Now knowing that the key length is 4, you should be able to decrypt it easily.
One note: you might notice here that a large number of the distances are multiples of 2 (even), similarly if the key length had been 6 then you would notice a large number of the distances are multiples of 3. There is no way to know exactly what the key size is so you can just try both 3 and 6. You should first try 6 because most key sizes are 4, 5, or 6.
The Kasiski examination was a revolutionary breakthrough in cryptography.
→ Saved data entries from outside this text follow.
(** The check accepts exactly the transactions that spend one coin of the
    pool's script into the distribution of its value. *)
Lemma CheckSuperblockPayoutTx_iff p chain coin tx h payout :
  0 < nBudgetCycleBlocks (consensus p) <= INT32_MAX -> GetSuperblockPayout p h = Some payout ->
  (forall o out, coin o = Some out -> 0 <= nValue out <= INT64_MAX) ->
  exists b, CheckSuperblockPayoutTx p chain coin tx h = Some b /\
  (b = true <->
   exists txin out, vin tx = [txin] /\ coin (prevout txin) = Some out
     /\ scriptPubKey out = pool_script p /\ cycle_stakers p chain h <> [] /\ 0 < payout /\ 0 < nValue out
     /\ vout tx = distribution_outputs (cycle_tally p chain h) payout (nValue out) (pool_script p)).
Proof.
  intros Hc Hpay Hcoin. unfold CheckSuperblockPayoutTx.
  destruct (vin tx) as [|txin [|]]; [eexists; split; [done|]; naive_solver | |
    eexists; split; [done|]; naive_solver].
  destruct (coin (prevout txin)) as [out|] eqn:Eo; [|eexists; split; [done|]; naive_solver].
  replace (GetStakingRewardsPoolAllocation) with (vPremineAllocations !! 0%nat) by reflexivity.
  cbn [lookup list_lookup vPremineAllocations mbind option_bind].
  match goal with |- context [ParseHex ?x] => change (ParseHex x) with (pool_script p) end.
  case_bool_decide as Es; cbn [negb]; [|eexists; split; [done|]; naive_solver].
  rewrite (BuildSuperblockPayoutOutputs_eq p chain h _ _ payout) by eauto. cbn [mbind option_bind].
  eexists. split; [done|]. rewrite Es.
  destruct (cycle_tally_spec p chain h [] Hc) as (Hwf & Hsum & _).
  pose proof (tally_nil_iff _ Hwf) as Hnil.
  assert (Hst : cycle_tally p chain h = [] <-> cycle_stakers p chain h = []).
  { rewrite Hnil, Hsum. unfold size. rewrite <- length_zero_iff_nil. lia. }
  destruct (Hcoin _ _ Eo) as [Hlo _].
  case_bool_decide as Et; [split; [done|]; naive_solver|]. cbn [orb].
  destruct (payout <=? 0) eqn:Ep; bool_to_prop; [split; [done|]; naive_solver lia|]. cbn [orb].
  destruct (nValue out =? 0) eqn:Ev; bool_to_prop; [split; [done|]; naive_solver lia|].
  rewrite size_outputs_match. split.
  - intros Hv. exists txin, out. split_and!; try done; [naive_solver | lia].
  - intros (txin' & out' & ? & Hcoin' & _ & _ & _ & _ & Hv). simplify_eq. done.
Qed.
Lemma SetCompact_GetCompact x :
  0 <= x < M256 ->
  exists c, GetCompact x false = Some c /\ 0 <= c < 2 ^ 32 /\ SetCompact c = (compact_round x, false, false).
Proof.
  intros [X0 XM]. destruct (decide (x = 0)) as [->|NZ].
  { exists 0. repeat split; vm_compute; done. }
  destruct (GetCompact_spec x) as (MR & SR & M33 & G); [lia|].
  set (size := nbits x / 8 + 1) in *. set (m := if size <=? 3 then _ else _) in *.
  exists (size * 2 ^ 24 + m). split; [done|split; [lia|]].
  destruct (unpack_compact m size) as (U1 & U2 & U3); [lia|lia|].
  unfold SetCompact. rewrite U1, U2, U3. unfold compact_round, compact_drop.
  assert (DK : nbits x / 8 - 2 = size - 3) by lia. rewrite DK.
  destruct (Z.leb_spec size 3) as [S3|S3]; cbv beta iota zeta; change (negb (0 =? 0)) with false; rewrite andb_false_r.
  - rewrite Z.max_l by lia. change (256 ^ 0) with 1. rewrite Z.mod_1_r, Z.sub_0_r.
    assert (E : Z.shiftr m (8 * (3 - size)) = x).
    { unfold m. rewrite pow256, Z.shiftr_div_pow2 by lia. apply Z.div_mul. lia. }
    rewrite E. rewrite !(proj2 (Z.ltb_ge _ size)) by lia. by rewrite !andb_false_r.
  - rewrite Z.max_r by lia. assert (E : m = x / 256 ^ (size - 3)) by done.
    rewrite <- pow256 by lia. assert (0 < 256 ^ (size - 3)) by (apply Z.pow_pos_nonneg; lia).
    pose proof (Z.div_mod x (256 ^ (size - 3)) ltac:(lia)) as DM.
    pose proof (Z.mod_pos_bound x (256 ^ (size - 3)) ltac:(lia)).
    rewrite (Z.mod_small (m * _)) by (rewrite E; unfold M256 in *; nia).
    repeat f_equal.
    + rewrite E. lia.
    + rewrite (proj2 (Z.ltb_ge 34 size)), (proj2 (Z.ltb_ge 33 size)) by lia. rewrite andb_false_r. cbn [orb].
      destruct (Z.ltb_spec 32 size); [|by rewrite !andb_false_r].
      rewrite (proj2 (Z.ltb_ge 0xffff m)) by (pose proof (M33 ltac:(lia)); lia). by rewrite andb_false_r.
Qed.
The Vigenere cipher had been described as "Le chiffre indechiffrable" (The undecipherable cipher) but it had finally been broken. There are however many problems with the Kassiski analysis that makes it less useful then the Friedman Test. Finding repeated sequences is not easy. It becomes much easier with a computer but human interaction still must exist because some of the repeated sequences are random. The Index of Coincidence is a much better method.